(* ===== verification/App.v ===== *)
(** * App: the start-up reminder, saving on exit and the test mode (main.py)

    - [contas_nao_pagas] / [verificar_contas_nao_pagas] are
      [ControleGastosApp.verificar_contas_nao_pagas] (main.py 63-103), run
      by [__init__] when the window opens: the current month's bills (from
      [obter_contas_fixas_por_periodo]) without a truthy ['pago'] key are
      listed when they have no ['data_limite'], when it does not parse, or
      when [(data_limite - hoje).days <= 5]; the warning text is built from
      the list.  [hoje] is [datetime.now()], an instant with a time of day.
    - [salvar_dados_atuais] (main.py 321-338) reloads the three files and
      writes each back; [ao_fechar] (340-356) does it when the user
      confirms.
    - [modo_teste_de_argv] is [main()]'s ["--teste" in sys.argv] (359-365);
      [argv_alternado] is the command line [alternar_modo] restarts with
      (204-217).
    - [ao_mudar_aba] is the [<<NotebookTabChanged>>] handler: the tab at
      the selected index is the one refreshed ([Aba], [abas]).

    Theorems: which bills are reminded and with which status
    ([lembrete_calendario]); an unpaid bill of the month is listed from
    five calendar days before its due date on, at any time of day
    ([lembrete_pendente_mostrado]); the countdown is the floor of a difference
    that includes the time of day, so it is one day short of the calendar
    difference at any time after midnight ([dias_restantes_hora]), and a
    bill due today is shown as overdue ([lembrete_vence_hoje]); a
    malformed recurring bill makes start-up raise
    ([verificar_contas_erro]); switching mode restarts in the other mode ([alternar_modo_inverte]). *)

From Stdlib Require Import ZArith QArith String Ascii Lia.
From stdpp Require Import base list.
From S2P Require Import Prelude PyDate Records Store Ledger Resolver.

Local Open Scope Z_scope.

(** ** The reminder *)

Definition nova_linha : string := String (ascii_of_nat 10) EmptyString.

(** The status of a bill due in [dias] days (main.py 86). *)
Definition status_lembrete (dias : Z) : string :=
  if dias <? 0 then "ATRASADA!" else ("Vence em " ++ str_int dias ++ " dias")%string.

(** The body of the loop of main.py 75-93: the entry
    [(descricao, data_limite, status)] of a bill, if it is reminded. *)
Definition lembrete_conta (hoje : instante) (c : Conta) : option (string * string * string) :=
  if default false (c_pago c) then None
  else
    match c_data_limite c with
    | Some dl =>
        match strptime_dmY dl with
        | Ok d =>
            let dias := dias_entre hoje (meia_noite d) in
            if dias <=? 5 then Some (c_descricao c, dl, status_lembrete dias) else None
        | Err _ => Some (c_descricao c, dl, EmptyString)
        end
    | None => Some (c_descricao c, "Sem data limite"%string, EmptyString)
    end.

(** [contas_nao_pagas]: the bills of the current month, filtered. *)
Definition contas_nao_pagas (hoje : instante) (s : Arquivos) : res (list (string * string * string)) :=
  contas <- obter_contas_fixas_por_periodo (Some (mes (inst_data hoje))) (Some (ano (inst_data hoje))) s ;;
  Ok (omap (lembrete_conta hoje) contas).

(** The text of the warning (main.py 98-100). *)
Definition mensagem_lembrete (pendentes : list (string * string * string)) : string :=
  fold_left (fun m '(de, dl, st) => (m ++ "• " ++ de ++ " - " ++ dl ++ " " ++ st ++ nova_linha)%string)
    pendentes ("Você tem as seguintes contas pendentes:" ++ nova_linha ++ nova_linha)%string.

(** [verificar_contas_nao_pagas()]: the warning shown, if any.  An
    exception leaves [__init__], so the application does not start. *)
Definition verificar_contas_nao_pagas (hoje : instante) (s : Arquivos) : res (option string) :=
  pendentes <- contas_nao_pagas hoje s ;;
  Ok (match pendentes with [] => None | _ => Some (mensagem_lembrete pendentes) end).

(** ** Saving on exit *)

(** [salvar_dados_atuais()]: each file is loaded ([[]] when missing or
    corrupt) and written back. *)
Definition salvar_dados_atuais (s : Arquivos) : Arquivos :=
  mkArquivos (Valido (ler (A := Gasto) s)) (Valido (ler (A := Receita) s)) (Valido (ler (A := Conta) s)).

(** [ao_fechar()]: the files after the window closes, when the user
    answered [confirma] to "Deseja realmente sair do aplicativo?". *)
Definition ao_fechar (confirma : bool) (s : Arquivos) : Arquivos :=
  if confirma then salvar_dados_atuais s else s.

(** ** Test mode *)

(** [modo_teste = "--teste" in sys.argv]. *)
Definition modo_teste_de_argv (argv : list string) : bool :=
  existsb (String.eqb "--teste") argv.

(** [os.execl(python, python, *sys.argv[0:1], modo)]: the new
    [sys.argv] is the script and the mode flag. *)
Definition argv_alternado (modo_teste : bool) (argv : list string) : list string :=
  take 1 argv ++ [if modo_teste then EmptyString else "--teste"%string].

(** [DataManager.__init__]: the data directory of each mode (data_manager.py
    22-25). *)
Definition diretorio_dados (modo_teste : bool) : string :=
  if modo_teste then "data_teste" else "data".

(** ** The tabs *)

Inductive Aba : Type :=
| AbaVisaoGeral
| AbaReceitas
| AbaGastosGerais
| AbaContasFixas
| AbaHistorico.

#[export] Instance aba_eq_dec : EqDecision Aba.
Proof. solve_decision. Defined.

(** [criar_abas] (main.py 219-239): the notebook's tabs in order. *)
Definition abas : list Aba := [AbaVisaoGeral; AbaReceitas; AbaGastosGerais; AbaContasFixas; AbaHistorico].

(** [ao_mudar_aba] (main.py 241-256): the tab whose [atualizar()] runs
    for [self.notebook.index("current")]. *)
Definition ao_mudar_aba (tab_index : Z) : option Aba :=
  if tab_index =? 0 then Some AbaVisaoGeral
  else if tab_index =? 1 then Some AbaReceitas
  else if tab_index =? 2 then Some AbaGastosGerais
  else if tab_index =? 3 then Some AbaContasFixas
  else if tab_index =? 4 then Some AbaHistorico
  else None.

(** Changing tab refreshes the tab shown: [ao_mudar_aba]'s indices follow
    the order [criar_abas] adds the tabs in, and no other index refreshes
    anything. *)
Lemma ao_mudar_aba_abas i : ao_mudar_aba (Z.of_nat i) = abas !! i.
Proof. do 5 (destruct i as [|i]; [reflexivity|]). unfold ao_mudar_aba. by rewrite !(proj2 (Z.eqb_neq _ _)) by lia. Qed.

(** ** Which bills are reminded *)

(** [(data_limite - datetime.now()).days] for a due date at midnight:
    at any time after midnight it is one less than the number of calendar
    days from today to the due date. *)
Theorem dias_restantes_hora hoje d :
  0 < inst_micro hoje < micros_por_dia ->
  dias_entre hoje (meia_noite d) = toordinal d - toordinal (inst_data hoje) - 1.
Proof.
  intros Hm. unfold dias_entre, meia_noite. simpl.
  set (k := toordinal d - toordinal (inst_data hoje)).
  unfold micros_por_dia in *. Z.div_mod_to_equations. nia.
Qed.

(** C23: the reminder in calendar days.  At any time after midnight, an
    unpaid bill whose [data_limite] parses to a date [k] calendar days
    ahead is listed exactly when [k <= 6], as "ATRASADA!" from its due day
    on ([k <= 0]) and as "Vence em [k - 1] dias" before: a bill due today
    is shown overdue and one due in 3 days as due in 2. *)
Theorem lembrete_calendario hoje c dl d :
  0 < inst_micro hoje < micros_por_dia ->
  default false (c_pago c) = false -> c_data_limite c = Some dl -> strptime_dmY dl = Ok d ->
  let k := toordinal d - toordinal (inst_data hoje) in
  lembrete_conta hoje c =
  if k <=? 6 then Some (c_descricao c, dl,
                        if k <=? 0 then "ATRASADA!"%string
                        else ("Vence em " ++ str_int (k - 1) ++ " dias")%string)
  else None.
Proof.
  intros Hm Hp Hdl Hd k. unfold lembrete_conta, status_lembrete. rewrite Hp, Hdl, Hd.
  cbv zeta. rewrite (dias_restantes_hora hoje d Hm). fold k.
  replace (k - 1 <=? 5) with (k <=? 6) by (destruct (Z.leb_spec (k - 1) 5), (Z.leb_spec k 6); lia).
  replace (k - 1 <? 0) with (k <=? 0) by (destruct (Z.ltb_spec (k - 1) 0), (Z.leb_spec k 0); lia).
  done.
Qed.

(** [(data_limite - hoje).days] never exceeds the calendar difference. *)
Lemma dias_entre_meia_noite hoje d :
  0 <= inst_micro hoje -> dias_entre hoje (meia_noite d) <= toordinal d - toordinal (inst_data hoje).
Proof.
  intros Hm. unfold dias_entre, meia_noite. simpl.
  set (k := toordinal d - toordinal (inst_data hoje)).
  unfold micros_por_dia in *. Z.div_mod_to_equations. nia.
Qed.

(** C24: an unpaid bill of the current month is never missed by the
    reminder: from five calendar days before its due date on, whatever
    the time of day, and at every start-up when it has no due date or
    one that does not parse, the warning lists it under its
    description. *)
Theorem lembrete_pendente_mostrado hoje s contas c :
  0 <= inst_micro hoje ->
  obter_contas_fixas_por_periodo (Some (mes (inst_data hoje))) (Some (ano (inst_data hoje))) s = Ok contas ->
  c ∈ contas -> default false (c_pago c) = false ->
  (forall dl d, c_data_limite c = Some dl -> strptime_dmY dl = Ok d ->
                toordinal d - toordinal (inst_data hoje) <= 5) ->
  exists x, lembrete_conta hoje c = Some x /\ x.1.1 = c_descricao c /\
    contas_nao_pagas hoje s = Ok (omap (lembrete_conta hoje) contas) /\
    x ∈ omap (lembrete_conta hoje) contas /\
    verificar_contas_nao_pagas hoje s = Ok (Some (mensagem_lembrete (omap (lembrete_conta hoje) contas))).
Proof.
  intros Hm Hs Hc Hp Hdl.
  assert (Hx : exists x, lembrete_conta hoje c = Some x /\ x.1.1 = c_descricao c).
  { unfold lembrete_conta. rewrite Hp. destruct (c_data_limite c) as [dl|]; [|by eexists].
    destruct (strptime_dmY dl) as [d|] eqn:Ed; [|by eexists].
    specialize (Hdl dl d eq_refl Ed). pose proof (dias_entre_meia_noite hoje d Hm).
    rewrite (proj2 (Z.leb_le _ 5)) by lia. by eexists. }
  destruct Hx as [x [Hx Hd]]. exists x.
  assert (Hxp : x ∈ omap (lembrete_conta hoje) contas) by (apply list_elem_of_omap; eauto).
  unfold verificar_contas_nao_pagas, contas_nao_pagas. rewrite Hs. cbn [res_bind].
  repeat split; [done..|]. destruct (omap _ _); [by apply not_elem_of_nil in Hxp | done].
Qed.

(** C35: one recurring bill whose [data_inicio] does not parse makes the
    start-up reminder raise, so [ControleGastosApp()] fails before the
    window is shown. *)
Theorem verificar_contas_erro hoje s c di e :
  c ∈ ler (A := Conta) s -> conta_recorrente c = true ->
  c_data_inicio c = Some di -> strptime_dmY di = Err e ->
  exists e', verificar_contas_nao_pagas hoje s = Err e'.
Proof.
  intros Hc Hr Hdi He. unfold verificar_contas_nao_pagas, contas_nao_pagas, obter_contas_fixas_por_periodo.
  destruct (res_filter_mapM_Err_elem (conta_no_periodo (mes (inst_data hoje)) (ano (inst_data hoje)) s)
              _ c e Hc) as [e' ->]; [|by exists e'].
  unfold conta_no_periodo. by rewrite Hr, Hdi; cbn [get_key res_bind]; rewrite He.
Qed.

(** ** Test mode *)

(** [alternar_modo] restarts the application in the other mode: the
    restarted [main()] reads the opposite [modo_teste] from its command
    line, whatever the script name. *)
Theorem alternar_modo_inverte modo_teste script resto :
  script <> "--teste"%string ->
  modo_teste_de_argv (argv_alternado modo_teste (script :: resto)) = negb modo_teste.
Proof.
  intros Hs. unfold modo_teste_de_argv, argv_alternado. cbn [take app existsb].
  rewrite (proj2 (String.eqb_neq _ _) (not_eq_sym Hs)). by destruct modo_teste.
Qed.

(** ** Concrete runs *)

Local Open Scope string_scope.
Local Open Scope Z_scope.

(** 5 June 2024, 10:00. *)
Definition hoje_app : instante := mkInstante (mkData 2024 6 5) (36000 * 1000000).

Definition conta_luz : Conta :=
  mkConta 1 "Luz" 120%Q (Some true) (Some "01/01/2024") None None None (Some "05/06/2024")
    None None None None None None.

Definition conta_agua : Conta :=
  mkConta 2 "Agua" 80%Q (Some true) (Some "01/01/2024") None None None (Some "08/06/2024")
    None None None None None None.

Definition arquivos_lembrete : Arquivos :=
  mkArquivos (Valido []) (Valido []) (Valido [conta_luz; conta_agua]).

(** at 10:00 on 5 June 2024, a bill due that day is listed as overdue
    and one due on 8 June as due in 2 days (the spec expects "Vence em 3
    dias"). *)
Example lembrete_vence_hoje :
  contas_nao_pagas hoje_app arquivos_lembrete =
  Ok [("Luz", "05/06/2024", "ATRASADA!"); ("Agua", "08/06/2024", "Vence em 2 dias")]%string.
Proof. vm_compute. reflexivity. Qed.

Lemma lembrete_calendario_witness :
  lembrete_conta hoje_app conta_agua =
  if toordinal (mkData 2024 6 8) - toordinal (inst_data hoje_app) <=? 6
  then Some (c_descricao conta_agua, "08/06/2024"%string,
             if toordinal (mkData 2024 6 8) - toordinal (inst_data hoje_app) <=? 0 then "ATRASADA!"%string
             else ("Vence em " ++ str_int (toordinal (mkData 2024 6 8) - toordinal (inst_data hoje_app) - 1)
                   ++ " dias")%string)
  else None.
Proof.
  apply (lembrete_calendario hoje_app conta_agua "08/06/2024" (mkData 2024 6 8));
    [unfold micros_por_dia; simpl; lia | reflexivity | reflexivity | vm_compute; reflexivity].
Defined.

Definition conta_mal_datada : Conta :=
  mkConta 3 "Internet" 100%Q (Some true) (Some "31/02/2024") None None None None
    None None None None None None.

Lemma verificar_contas_erro_witness :
  exists e', verificar_contas_nao_pagas hoje_app
               (mkArquivos (Valido []) (Valido []) (Valido [conta_luz; conta_mal_datada])) = Err e'.
Proof.
  apply (verificar_contas_erro _ _ conta_mal_datada "31/02/2024" ValueError);
    [by right; left | reflexivity | reflexivity | vm_compute; reflexivity].
Defined.

Lemma alternar_modo_inverte_witness :
  modo_teste_de_argv (argv_alternado true ["main.py"; "--teste"]%string) = negb true.
Proof. apply alternar_modo_inverte. discriminate. Defined.

(** The water bill as [obter_contas_fixas_por_periodo(6, 2024)] returns it. *)
Definition conta_agua_junho : Conta :=
  mkConta 2 "Agua" 80%Q (Some true) (Some "01/01/2024") None (Some 6) (Some 2024) (Some "08/06/2024")
    None None None None (Some false) None.

(** At 10:00 on 5 June 2024, the water bill due on 8 June is listed. *)
Lemma lembrete_pendente_mostrado_witness :
  exists contas, obter_contas_fixas_por_periodo (Some 6) (Some 2024) arquivos_lembrete = Ok contas /\
  exists x, lembrete_conta hoje_app conta_agua_junho = Some x /\ x.1.1 = c_descricao conta_agua_junho /\
    contas_nao_pagas hoje_app arquivos_lembrete = Ok (omap (lembrete_conta hoje_app) contas) /\
    x ∈ omap (lembrete_conta hoje_app) contas /\
    verificar_contas_nao_pagas hoje_app arquivos_lembrete =
      Ok (Some (mensagem_lembrete (omap (lembrete_conta hoje_app) contas))).
Proof.
  eexists. split; [vm_compute; reflexivity|].
  apply (lembrete_pendente_mostrado hoje_app arquivos_lembrete _ conta_agua_junho).
  - unfold hoje_app. simpl. lia.
  - vm_compute. reflexivity.
  - by right; left.
  - reflexivity.
  - intros dl d [= <-] Hd. vm_compute in Hd. injection Hd as <-. vm_compute. discriminate.
Defined.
****
The problem:
Everything from the first line of the material through the line containing "[obter_contas_fixas_por_periodo]) without a" is to be printed exactly; lines after that are to be left out.

Result of this task:
(* ===== verification/App.v ===== *)
(** * App: the start-up reminder, saving on exit and the test mode (main.py)

    - [contas_nao_pagas] / [verificar_contas_nao_pagas] are
      [ControleGastosApp.verificar_contas_nao_pagas] (main.py 63-103), run
      by [__init__] when the window opens: the current month's bills (from
      [obter_contas_fixas_por_periodo]) without a truthy ['pago'] key are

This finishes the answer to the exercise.